Because the population of the United States has grown nearly 50 percent since 1976, the drop is even starker on a per-capita basis: There were 23 publicly listed companies for every million people in 1975, but only 11 in 2016, according to Professor Stulz.

This puts the United States "in bad company in terms of the percentage decrease in listings -- just ahead of Venezuela," he said. "Given the size of the United States, its economic development, financial development and its respect for shareholder rights," he added, one might expect that tally to be climbing, not falling.


"The headline is that the number of public firms is shrinking, but it's not just that," [said René Stulz, an Ohio State finance professor]. Profits in the overall market are now divided among fewer winners. And as capital-intensive companies have been supplanted by those whose value is largely found in their intellectual property, the marketplace is less transparent -- with troubling consequences.


The companies on the market today are, on average, much larger than the public corporations of decades ago. Fast-rising upstarts are harder to find.

In 1975, 61.5 percent of publicly traded firms had assets worth less than $100 million, using inflation-adjusted 2015 dollars. But by 2015, that proportion had dropped to only 22.6 percent.


Profits are increasingly concentrated in the cluster of giants -- with Apple at the forefront -- that dominate the market. For a far larger assortment of smaller companies, though, profit is often out of reach. In 2015, for example, the top 200 companies by earnings accounted for all of the profits in the stock market, according to calculations by Kathleen Kahle, a professor of finance at the University of Arizona, and Professor Stulz. In aggregate, the remaining 3,281 publicly listed companies lost money.


Without deep knowledge of a company's critical research -- which businesses may be reluctant to share, for competitive reasons -- it's difficult for outsiders to evaluate a start-up's worth. That makes it harder to obtain funding, and it may be partly responsible for certain trends: why there are fewer initial public offerings these days, why smaller companies are being swallowed by the giants, and why so many companies remain private for longer.

Yet another area where we see the cancer of a greater concentration of wealth, and a losing proposition for the "median" (or worse).

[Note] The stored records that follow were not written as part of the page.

Lemma updateAt_same (g : Frag -> Frag) (i : nat) (fs : list Frag) (f : Frag) :
  nth_error fs i = Some f -> nth_error (updateAt i g fs) i = Some (g f).
Proof.
  revert i; induction fs as [|a fs IH]; intros [|i] H; cbn in *;
    try discriminate.
  - now injection H as ->.
  - now apply IH.
Qed.

Lemma findById_NoDup (fs : list Frag) (i : nat) (f : Frag) :
  NoDup (map (@id num) fs) -> nth_error fs i = Some f ->
  findById fs (id f) = Some (i, f).
Proof.
  intros Hnd Hn; unfold findById.
  destruct (find (fun e => Z.eqb (id (snd e)) (id f)) (places fs))
    as [[j g]|] eqn:E.
  - pose proof (findById_Some fs (id f) j g E) as [Hj Hid].
    assert (g = f).
    { apply (NoDup_ids_In fs); try assumption;
        eapply nth_error_In; eassumption. }
    subst g; f_equal; f_equal.
    clear E; revert i j Hn Hj Hnd; induction fs as [|a fs IH];
      intros [|i] [|j] Hn Hj Hnd; cbn in *; try discriminate; try reflexivity.
    + injection Hn as ->; apply nth_error_In in Hj.
      inversion Hnd as [|? ? Hnot _]; exfalso; apply Hnot.
      now apply in_map.
    + injection Hj as ->; apply nth_error_In in Hn.
      inversion Hnd as [|? ? Hnot _]; exfalso; apply Hnot.
      now apply in_map.
    + f_equal; inversion Hnd; now apply IH.
  - exfalso.
    pose proof (find_none _ _ E (i, f) (places_In_rev fs 0 i f Hn)) as H.
    cbn [snd] in H; rewrite Z.eqb_refl in H; discriminate.
Qed.

(** The canvas after a pointer down that finds a fragment. *)
Lemma handlePointerDown_hit (c : Canvas num) (pos : Point num) (i : nat) (f : Frag) :
  isVictory c = false -> findFragment c pos = Some i ->
  nth_error (fragments c) i = Some f ->
  handlePointerDown c pos
  = withDragging
      (withFragments c
         (updateAt i (fun f => setZIndex f (maxZIndex (fragments c) + 1)%Z)
            (fragments c)))
      (Some (mkDragging (id f) (x pos - x (currentPosition f))
               (y pos - y (currentPosition f)))).
Proof.
  intros Hv Hfind Hn; unfold handlePointerDown; now rewrite Hv, Hfind, Hn.
Qed.

(** X21.  A pointer down on a fragment, outside victory, picks it up: the
    fragment gets a [zIndex] above every fragment of the canvas, the drag
    records its id and the offset of the pointer from its position, and
    no other fragment changes.  Under victory, or when no fragment is
    found, nothing changes. *)
Theorem handlePointerDown_picks_up_and_raises (c : Canvas num) (pos : Point num) :
  (isVictory c = true \/ findFragment c pos = None ->
   handlePointerDown c pos = c) /\
  (forall i f,
     isVictory c = false -> findFragment c pos = Some i ->
     nth_error (fragments c) i = Some f ->
     let c' := handlePointerDown c pos in
     dragging c'
     = Some (mkDragging (id f) (x pos - x (currentPosition f))
               (y pos - y (currentPosition f))) /\
     nth_error (fragments c') i
     = Some (setZIndex f (maxZIndex (fragments c) + 1)) /\
     (forall g, In g (fragments c) ->
                (zIndex g < maxZIndex (fragments c) + 1)%Z) /\
     (forall j, j <> i ->
                nth_error (fragments c') j = nth_error (fragments c) j)).
Proof.
  split.
  - unfold handlePointerDown; intros [H|H]; rewrite H; [reflexivity|].
    now destruct (isVictory c).
  - intros i f Hv Hfind Hn; cbv zeta.
    rewrite (handlePointerDown_hit c pos i f Hv Hfind Hn).
    cbn [dragging fragments withDragging withFragments].
    repeat split.
    + now apply (updateAt_same
                   (fun f => setZIndex f (maxZIndex (fragments c) + 1)%Z)).
    + intros g Hg; pose proof (maxZIndex_ge _ _ Hg); lia.
    + intros j Hj; apply updateAt_other; congruence.
Qed.

(** The canvas after a pointer move during a drag. *)
Lemma handlePointerMove_drag (c : Canvas num) (pos : Point num)
    (d : Dragging num) (i : nat) (f : Frag) :
  NoDup (map (@id num) (fragments c)) ->
  dragging c = Some d -> nth_error (fragments c) i = Some f ->
  id f = fragmentId d ->
  handlePointerMove c pos
  = withFragments c
      (updateAt i
         (fun f => setCurrentPosition f
                     (mkPoint (x pos - offsetX d) (y pos - offsetY d)))
         (fragments c)).
Proof.
  intros Hnd Hd Hn Hid; unfold handlePointerMove; rewrite Hd, <- Hid.
  now rewrite (findById_NoDup _ _ _ Hnd Hn).
Qed.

It's also interesting to note that the trend of blockchain ICOs (initial coin offerings) may be in part a response to the last-mentioned aspect of this trend: the "main" of the stock market (and its VC on-ramp) isn't properly providing capital to innovative, hard-to-value new companies, so an alternative market has developed where the investor "net" is cast much wider and people can place bets based on their understanding of the "intangibles" (the downside being a much higher risk of loss).